Witam miałam badanie diagnostyczne diacom...wykryto u mnie
- taksokaroze
-bolerie
-gronkowca
-adenovirusa

Testy z kału nie potwierdzaja obecności posożytów, zapisano mi kuracje suplementami na 4 miesiace- bardzo drogą jak dla mnie. Od tego momentu jak wymieniono mi to wszystko...zaczynam miewać ataki depresji- boje sie ze powaznie choruje. 

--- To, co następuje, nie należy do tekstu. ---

(* ===== verification/FinaliseSpec.v ===== *)
(** * Correctness of the tables of finalisers

    The tables and the chunks of [Finalise.v] hold lists of finalisers; each operation is
    described by what it does to these lists.  The updates separate the finalisers of the
    dead values from the others, in the order of the table. *)

From S2P Require Import Prelude.
From S2P Require Import Mlvalues.
From S2P Require Import Str.
From S2P Require Import Memory.
From S2P Require Import Minorgc.
From S2P Require Import Majorgc.
From S2P Require Import Finalise.
#[local] Open Scope Z_scope.

#[local] Ltac znil := rewrite ?(@zlen_nil final), ?(@zlen_nil (option final)) in *.

(** entries that have been written *)
#[local] Abbreviation written l := (Some <$> (l : list final)).

(** the table [f] holds the finalisers [olds] and the recent ones [recents] *)
Record holds (f : finalisable) (olds recents : list final) : Prop := {
  ho_old : old f = zlen olds;
  ho_young : young f = zlen olds + zlen recents;
  ho_size : young f <= fl_size f < 2 ^ 57;
  ho_table : match table f with
             | None => fl_size f = 0
             | Some t => zlen t = fl_size f /\ 0 < fl_size f /\
                 exists rest, t = written (olds ++ recents) ++ rest
             end
}.

(** the chunk [t] holds the finalisers [l] *)
Record chunk_of (t : final_todo) (l : list final) : Prop := {
  ch_size : todo_size t = zlen l;
  ch_bound : zlen l < 2 ^ 31;
  ch_items : exists rest, item t = written l ++ rest
}.

Lemma rd_written l i e : rd (written l) i = Ok (Some e) <-> rd l i = Ok e.
Proof.
  rewrite !rd_Ok, list_lookup_fmap. split; intros [H1 H2]; (split; [done|]).
  - destruct (l !! Z.to_nat i); [by injection H2 as ->|done].
  - by rewrite H2.
Qed.

Lemma zlen_fmap {A C} (f : A -> C) l : zlen (f <$> l) = zlen l.
Proof. unfold zlen. by rewrite length_fmap. Qed.

Lemma set_tail_last todo t g : set_tail (todo ++ [t]) g = rmap (fun t => todo ++ [t]) (g t).
Proof.
  unfold set_tail, rmap. rewrite last_snoc. cbn [of_option rbind]. destruct (g t); [cbn [rbind]|done..].
  do 2 f_equal. rewrite length_app. cbn [length]. replace (length todo + 1 - 1)%nat with (length todo) by lia.
  by rewrite take_app_length.
Qed.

Rodzina powtaza ze nie powinnam w  DIACOM wierzyc, specjalisci od sprzetow medycznych też patrza sceptycznie.... a  ja juz nie wiem czy rzeczywiscie taksokaroza jest pewna ..wybadana przez fale mozgu?
Boje się... chce zyc ! Czy rzeczywiscie suplementy mnie ulecza...
Ech- dla mnie 1000 zl to duza suma... nie wiem co robic. Doradzcie.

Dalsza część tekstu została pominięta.